● THE TASK
Please set the lines down again exactly, from the top of the entries through the line that contains "Definition SetAxisSystem (v".

-- EXTRACTED ENTRIES follows --

Definition SetCustomFrameRate (v : fpreal) (g : FbxGlobalSettings) : FbxGlobalSettings :=
  {| TimeMode := TimeMode g; CustomFrameRate := v;
     TimelineDefaultTimeSpan := TimelineDefaultTimeSpan g; AxisSystem := AxisSystem g;
     OriginalUpAxis := OriginalUpAxis g; SystemUnit := SystemUnit g;
     OriginalSystemUnit := OriginalSystemUnit g |}.

Definition SetTimelineDefaultTimeSpan (v : FbxTimeSpan) (g : FbxGlobalSettings) : FbxGlobalSettings :=
  {| TimeMode := TimeMode g; CustomFrameRate := CustomFrameRate g;
     TimelineDefaultTimeSpan := Some v; AxisSystem := AxisSystem g;
     OriginalUpAxis := OriginalUpAxis g; SystemUnit := SystemUnit g;
     OriginalSystemUnit := OriginalSystemUnit g |}.

Definition SetAxisSystem (v : FbxAxisSystem) (g : FbxGlobalSettings) : FbxGlobalSettings :=
  {| TimeMode := TimeMode g; CustomFrameRate := CustomFrameRate g;
     TimelineDefaultTimeSpan := TimelineDefaultTimeSpan g; AxisSystem := v;
     OriginalUpAxis := OriginalUpAxis g; SystemUnit := SystemUnit g;
     OriginalSystemUnit := OriginalSystemUnit g |}.

Definition SetOriginalUpAxis (v : FbxAxisSystem) (g : FbxGlobalSettings) : FbxGlobalSettings :=
  {| TimeMode := TimeMode g; CustomFrameRate := CustomFrameRate g;
     TimelineDefaultTimeSpan := TimelineDefaultTimeSpan g; AxisSystem := AxisSystem g;
     OriginalUpAxis := Some v; SystemUnit := SystemUnit g;
     OriginalSystemUnit := OriginalSystemUnit g |}.

Definition SetSystemUnit (v : FbxSystemUnit) (g : FbxGlobalSettings) : FbxGlobalSettings :=
  {| TimeMode := TimeMode g; CustomFrameRate := CustomFrameRate g;
     TimelineDefaultTimeSpan := TimelineDefaultTimeSpan g; AxisSystem := AxisSystem g;
     OriginalUpAxis := OriginalUpAxis g; SystemUnit := v;
     OriginalSystemUnit := OriginalSystemUnit g |}.

Definition SetOriginalSystemUnit (v : FbxSystemUnit) (g : FbxGlobalSettings) : FbxGlobalSettings :=
  {| TimeMode := TimeMode g; CustomFrameRate := CustomFrameRate g;
     TimelineDefaultTimeSpan := TimelineDefaultTimeSpan g; AxisSystem := AxisSystem g;
     OriginalUpAxis := OriginalUpAxis g; SystemUnit := SystemUnit g;
     OriginalSystemUnit := Some v |}.

(** ** The monad: exporter state, and a crash

    A computation takes the exporter and gives a result and the exporter
    after it, or [None] when the C++ dereferences a null pointer or lets
    an exception escape. *)

Definition M (A : Type) : Type := Exporter -> option (A * Exporter).

Definition ret {A : Type} (a : A) : M A := fun e => Some (a, e).

Definition bind {A B : Type} (c : M A) (k : A -> M B) : M B :=
  fun e => match c e with
           | Some (a, e') => k a e'
           | None => None
           end.

Definition crash {A : Type} : M A := fun _ => None.

Definition gets {A : Type} (f : Exporter -> A) : M A := fun e => Some (f e, e).

Definition modify (f : Exporter -> Exporter) : M unit := fun e => Some (tt, f e).

(** [p->...] on a member pointer: a crash when it is NULL. *)
Definition deref {A : Type} (p : Exporter -> option A) : M A :=
  fun e => match p e with
           | Some a => Some (a, e)
           | None => None
           end.

Definition lift {A : Type} (o : option A) : M A :=
  fun e => match o with
           | Some a => Some (a, e)
           | None => None
           end.

Declare Scope exporter_scope.
Delimit Scope exporter_scope with exporter.
Notation "x <- c ;; k" := (bind c (fun x => k))
  (at level 61, c at next level, right associativity) : exporter_scope.
Notation "c ;; k" := (bind c (fun _ => k))
  (at level 61, right associativity) : exporter_scope.
#[local] Open Scope exporter_scope.

Definition when (b : bool) (c : M unit) : M unit := if b then c else ret tt.

Definition call (c : Call) : M unit :=
  modify (fun e => set_calls (calls e ++ [c]) e).

Definition modify_scene (f : FbxScene -> FbxScene) : M unit :=
  sc <- deref myScene ;;
  modify (set_myScene (Some (f sc))).

Definition modify_settings (f : FbxGlobalSettings -> FbxGlobalSettings) : M unit :=
  modify_scene (fun sc => set_GlobalSettings (f (GlobalSettings sc)) sc).

Definition modify_node_manager (f : ROP_FBXNodeManager -> ROP_FBXNodeManager) : M unit :=
  nm <- deref myNodeManager ;;
  modify (set_myNodeManager (Some (f nm))).

(** [ROP_FBXErrorManager::addError] with up to three message parts. *)
Definition addError (part1 part2 part3 : string) (is_critical : bool) : M unit :=
  modify (fun e =>
    set_myErrorManager
      (myErrorManager e ++ [{| err_message := part1 ++ part2 ++ part3;
                               err_isCritical := is_critical |}]) e).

-- EXTRACTED ENTRIES concluded --

● SOLUTION TO THE PROBLEM
Definition SetCustomFrameRate (v : fpreal) (g : FbxGlobalSettings) : FbxGlobalSettings :=
  {| TimeMode := TimeMode g; CustomFrameRate := v;
     TimelineDefaultTimeSpan := TimelineDefaultTimeSpan g; AxisSystem := AxisSystem g;
     OriginalUpAxis := OriginalUpAxis g; SystemUnit := SystemUnit g;
     OriginalSystemUnit := OriginalSystemUnit g |}.

Definition SetTimelineDefaultTimeSpan (v : FbxTimeSpan) (g : FbxGlobalSettings) : FbxGlobalSettings :=
  {| TimeMode := TimeMode g; CustomFrameRate := CustomFrameRate g;
     TimelineDefaultTimeSpan := Some v; AxisSystem := AxisSystem g;
     OriginalUpAxis := OriginalUpAxis g; SystemUnit := SystemUnit g;
     OriginalSystemUnit := OriginalSystemUnit g |}.

Definition SetAxisSystem (v : FbxAxisSystem) (g : FbxGlobalSettings) : FbxGlobalSettings :=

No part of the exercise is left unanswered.